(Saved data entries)

(** Regenerating: every file is written. *)
Lemma regenerate_loop gdir gs s :
  good run gs -> (forall f, writable f = true) -> gs_fail s = false ->
  exists out err, script_loop run diff_u writable "--regenerate" gdir (map fst gs) s
    = (Script (write_all gdir gs (gs_files s)) (out ++ str ("golden: 7 scenarios match" +:+ nl)) err false, 0).
Proof.
  intros Hg Hw. revert s. induction Hg as [|[id text] gs [Hrc Ht] _ IH]; intros s Hs; cbn [map script_loop fst].
  - rewrite Hs. by exists (gs_out s), (gs_err s).
  - unfold script_id. cbn [fst snd] in *. destruct (run id) as [rc out]. cbn in Hrc, Ht. subst rc. cbn [Z.eqb negb].
    rewrite decide_True, Hw, Ht by done.
    exact (IH (Script (<[expected_file gdir id := text]> (gs_files s)) _ (gs_err s) (gs_fail s)) Hs).
Qed.

(** A binary that fails on some id ends the script with a failure. *)
Lemma failing_loop mode gdir ids s :
  Exists (fun id => (run id).1 <> 0) ids -> (script_loop run diff_u writable mode gdir ids s).2 <> 0.
Proof.
  intros He. revert s. induction He as [id ids Hid|id ids _ IH]; intros s; cbn [script_loop]; unfold script_id;
    destruct (run id) as [rc out]; cbn [fst] in *.
  - by rewrite (proj2 (Z.eqb_neq rc 0)).
  - destruct (Z.eqb_spec rc 0); [|done]. cbn [negb]. destruct (decide (mode = _)).
    + by destruct (writable _).
    + destruct (gs_files s !! _); [case_decide|]; apply IH.
Qed.
End Loops.

Lemma golden_ids_distinct : NoDup (map fst golden_files).
Proof. refine (bool_decide_unpack _ _). vm_compute. exact I. Qed.

Lemma write_all_others gdir gs files f :
  Forall (fun g => f <> expected_file gdir g.1) gs -> write_all gdir gs files !! f = files !! f.
Proof.
  unfold write_all. intros H. revert files. induction H as [|g gs Hg _ IH]; intros files; cbn [foldl]; [done|].
  by rewrite IH, lookup_insert_ne.
Qed.

Lemma write_all_goldens gdir gs files :
  NoDup (map fst gs) -> Forall (fun g => write_all gdir gs files !! expected_file gdir g.1 = Some g.2) gs.
Proof.
  revert files. induction gs as [|[id text] gs IH]; intros files Hn; [constructor|].
  apply NoDup_cons in Hn as [Hni Hn]. constructor; [|by apply IH].
  change (write_all gdir ((id, text) :: gs) files) with (write_all gdir gs (<[expected_file gdir id := text]> files)).
  rewrite write_all_others; [by rewrite lookup_insert_eq|]. apply Forall_forall. intros g Hg E.
  apply expected_file_inj in E. apply Hni. change (fst (id, text) ∈ fst <$> gs). rewrite E. by apply list_elem_of_fmap_2.
Qed.

(** The main program, asked for one of the scenarios. *)
Lemma run_asked now argv0 id pipe_ans fork_ans p rs ws :
  playground_run g_reg now argv0 ["--scenario"; id; "--seed"; "42"; "--json"]%string pipe_ans fork_ans p rs ws
  = match run_headless g_reg (Some id) 42 true pipe_ans fork_ans p rs ws with
    | HeadRet out _ rc => Some (rc, out)
    | _ => None
    end.
Proof. reflexivity. Qed.

Lemma prints_good y run s golden :
  runs_binary y run -> s ∈ scenarios -> sc_id s ∈ golden_ids -> headless_prints y s golden ->
  captured golden ++ [10] = golden -> (run (sc_id s)).1 = 0 /\ actual_text (run (sc_id s)).2 = golden.
Proof.
  intros Hr Hs Hid Hp Hc. destruct (Hr s Hs Hid) as (now & argv0 & done_now & start & rd & wr & pid & rs & ws & H).
  specialize (Hp done_now start rd wr pid rs ws).
  destruct (child_main _ _ _ _ _ _ _) as [evs x]. destruct H as (Hrd & Hpid & He & Hn & Hx & H). rewrite run_asked in H.
  destruct (Hp Hrd Hpid He Hn Hx) as (out & msg & E & Ho). rewrite E in H. injection H as H. rewrite <- H.
  split; [done|]. unfold actual_text. cbn [snd]. by rewrite Ho.
Qed.

(** From a scenario's golden conformance. *)
Ltac by_golden H :=
  refine (prints_good _ _ _ _ _ _ _ H _);
  [eassumption|by repeat constructor|refine (bool_decide_unpack _ _); vm_compute; exact I|vm_compute; reflexivity].

Lemma binary_good y base fd name run : reproducible y base fd name -> runs_binary y run -> good run golden_files.
Proof.
  intros rp Hr.
  destruct (golden_conformance y base fd name rp) as (H1 & H2 & H3 & H4 & H5 & H6 & H7).
  repeat apply Forall_cons_2; [..|by apply Forall_nil_2]; cbn [fst snd];
    [by_golden H1|by_golden H2|by_golden H3|by_golden H4|by_golden H5|by_golden H6|by_golden H7].
Qed.

(** *** A binary for the witnesses *)

Definition quiet_child (s : pg_scenario_t scenario_fn) : list pg_event_t * exit_status :=
  child_main (callbacks quiet) no_callbacks 9000 s 4 42 1000.

Definition quiet_reads : list rres := replicate 4000 (RChunk 512).

Definition quiet_answer (s : pg_scenario_t scenario_fn) : option (Z * list Z) :=
  playground_run g_reg 0 "playground_run" ["--scenario"; sc_id s; "--seed"; "42"; "--json"]%string (Some (3, 4)) (Some 77)
    (Pipe (concat (map encode (quiet_child s).1)) true) quiet_reads [WaitOk (quiet_child s).2].

Definition quiet_run (id : string) : Z * list Z :=
  default (2, []) (s ← pg_registry_find (Some id) g_reg; quiet_answer s).

Definition quiet_enough (s : pg_scenario_t scenario_fn) : bool :=
  (EVENT_SIZE * S (length (quiet_child s).1) <=? reads quiet_reads)%nat.
Definition quiet_answers (s : pg_scenario_t scenario_fn) : bool :=
  match quiet_answer s with Some _ => true | None => false end.

Lemma quiet_checks :
  forallb (fun s => negb (bool_decide (sc_id s ∈ golden_ids)) || (quiet_enough s && quiet_answers s)) scenarios = true.
Proof. vm_compute. reflexivity. Qed.

Lemma forallb_when {A} (p q r : A -> bool) l x :
  forallb (fun x => negb (p x) || (q x && r x)) l = true -> x ∈ l -> p x = true -> q x = true /\ r x = true.
Proof.
  intros H Hx Hp. rewrite forallb_forall in H. specialize (H x (proj1 (list_elem_of_In _ _) Hx)). cbn beta in H.
  rewrite Hp in H. by apply andb_true_iff in H.
Qed.

#[local] Opaque quiet_child quiet_answer quiet_reads.

Lemma quiet_run_of s a : s ∈ scenarios -> quiet_answer s = Some a -> quiet_run (sc_id s) = a.
Proof. intros Hs E. unfold quiet_run. rewrite (g_reg_find s Hs). cbn [mbind option_bind]. by rewrite E. Qed.

Lemma quiet_enough_of s :
  s ∈ scenarios -> sc_id s ∈ golden_ids ->
  (EVENT_SIZE * S (length (quiet_child s).1) <= reads quiet_reads)%nat /\ is_Some (quiet_answer s).
Proof.
  intros Hs Hid.
  destruct (forallb_when _ quiet_enough quiet_answers scenarios s quiet_checks Hs (bool_decide_eq_true_2 _ Hid)) as [Hn Ha].
  split; [by apply Nat.leb_le|]. unfold quiet_answers in Ha. destruct (quiet_answer s) as [a|]; [by exists a|done].
Qed.

#[local] Transparent quiet_child quiet_answer quiet_reads.

Lemma quiet_runs_binary : runs_binary quiet quiet_run.
Proof.
  intros s Hs Hid. destruct (quiet_enough_of s Hs Hid) as [Hn [a Ea]].
  exists 0, "playground_run"%string, 9000, 1000, 3, 4, 77, quiet_reads, [WaitOk (quiet_child s).2].
  rewrite (quiet_run_of s a Hs Ea). unfold quiet_answer in Ea. fold (quiet_child s).
  destruct (quiet_child s) as [evs x]. split_and!; [lia|lia| |exact Hn|reflexivity|exact Ea].
  unfold quiet_reads. by intros [? _]%elem_of_replicate.
Qed.

(** ** Properties *)

(** C3: the golden files are what the program prints, by the project's own script.
    On any system where the seven runs are reproducible, tests/golden/run.sh
    accepts a directory exactly when its seven files are the checked-in ones byte
    for byte, saying so and nothing else, exits 1 otherwise, and never writes;
    with --regenerate, and every file writable, it writes exactly the checked-in
    files and touches no other, but announces a match it did not look for.  And
    whatever the binary
    does, if one of its runs fails the script fails. *)
Theorem golden_script_accepts y base fd tmpl run diff_u writable name binary gdir :
  reproducible y base fd tmpl -> runs_binary y run -> binary <> ""%string -> gdir <> ""%string ->
  (forall files,
     let '(s, rc) := golden_script run diff_u writable name [binary; gdir] files in
     gs_files s = files /\ (rc = 0 <-> goldens_in gdir files) /\ (rc = 0 \/ rc = 1) /\
     (rc = 0 -> gs_out s = str ("golden: 7 scenarios match" +:+ nl) /\ gs_err s = [])) /\
  ((forall f, writable f = true) -> forall files,
     let '(s, rc) := golden_script run diff_u writable name [binary; gdir; "--regenerate"%string] files in
     rc = 0 /\ goldens_in gdir (gs_files s) /\
     (exists out, gs_out s = out ++ str ("golden: 7 scenarios match" +:+ nl)) /\
     forall f, Forall (fun id => f <> expected_file gdir id) golden_ids -> gs_files s !! f = files !! f) /\
  (forall run' args files, Exists (fun id => (run' id).1 <> 0) golden_ids ->
     (golden_script run' diff_u writable name args files).2 <> 0).
Proof.
  intros rp Hr Hb Hd. pose proof (binary_good y base fd tmpl run rp Hr) as Hg.
  assert (Ha : forall rest, argument (binary :: gdir :: rest) 0 = Some binary /\ argument (binary :: gdir :: rest) 1 = Some gdir)
    by (intros rest; split; [by destruct binary|by destruct gdir]).
  split_and!.
  - intros files. unfold golden_script. destruct (Ha []) as [-> ->].
    destruct (check_loop run diff_u writable "check" gdir golden_files (Script files [] [] false) Hg ltac:(done))
      as (out & err & fail & E & Hf & Ho).
    change (map fst golden_files) with golden_ids in E. cbn [argument nth_error default]. rewrite E. cbn [gs_files gs_out gs_err].
    cbn [gs_files gs_fail orb] in Hf. unfold goldens_in.
    assert (Hm : all_match gdir files golden_files = true <-> goldens_in gdir files).
    { unfold all_match, goldens_in. rewrite forallb_forall, Forall_forall. setoid_rewrite list_elem_of_In.
      setoid_rewrite bool_decide_eq_true. done. }
    destruct fail; (split_and!; [done| |by (left + right)|]).
    + split; [done|]. intros H%Hm. by rewrite H in Hf.
    + done.
    + split; [|done]. intros _. apply Hm. by destruct (all_match gdir files golden_files).
    + intros _. by apply Ho.
  - intros Hw files. unfold golden_script. destruct (Ha ["--regenerate"%string]) as [-> ->].
    destruct (regenerate_loop run diff_u writable gdir golden_files (Script files [] [] false) Hg Hw eq_refl) as (out & err & E).
    change (map fst golden_files) with golden_ids in E. change (default _ _) with "--regenerate"%string. rewrite E.
    cbn [gs_files]. split_and!; [done|apply write_all_goldens, golden_ids_distinct|by exists out|].
    intros f Hf. apply write_all_others. exact (proj1 (Forall_fmap fst _ golden_files) Hf).
  - intros run' args files He. unfold golden_script. destruct (argument args 0), (argument args 1); [|done..].
    by apply failing_loop.
Qed.

Lemma golden_script_accepts_witness :
  (golden_script quiet_run (fun _ _ => []) (fun _ => true) "run.sh" ["build/playground_run"; "tests/golden"]%string ∅).2 = 1 /\
  goldens_in "tests/golden" (gs_files (golden_script quiet_run (fun _ _ => []) (fun _ => true) "run.sh"
    ["build/playground_run"; "tests/golden"; "--regenerate"]%string ∅).1).
Proof.
  destruct (golden_script_accepts quiet 65536 5 "/tmp/playground.abcdef" quiet_run (fun _ _ => []) (fun _ => true) "run.sh"
    "build/playground_run" "tests/golden" quiet_reproducible quiet_runs_binary ltac:(done) ltac:(done)) as (H1 & H2 & _).
  specialize (H1 ∅). specialize (H2 (fun _ => eq_refl) ∅).
  destruct (golden_script _ _ _ _ [_; _] ∅) as [s rc]. destruct (golden_script _ _ _ _ _ ∅) as [s' rc'].
  destruct H1 as (_ & H0 & [-> | ->] & _); [|split; [done|apply H2]].
  exfalso. pose proof (Forall_inv (proj1 H0 eq_refl)) as H. discriminate H.
Defined.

- **WORK ITEM**
The span to give again runs from the line with "specialize (H1 ∅)." through the last line of the records above; reproduce it exactly and nothing more.

- **ANSWER TO THIS PROBLEM**
  specialize (H1 ∅). specialize (H2 (fun _ => eq_refl) ∅).
  destruct (golden_script _ _ _ _ [_; _] ∅) as [s rc]. destruct (golden_script _ _ _ _ _ ∅) as [s' rc'].
  destruct H1 as (_ & H0 & [-> | ->] & _); [|split; [done|apply H2]].
  exfalso. pose proof (Forall_inv (proj1 H0 eq_refl)) as H. discriminate H.
Defined.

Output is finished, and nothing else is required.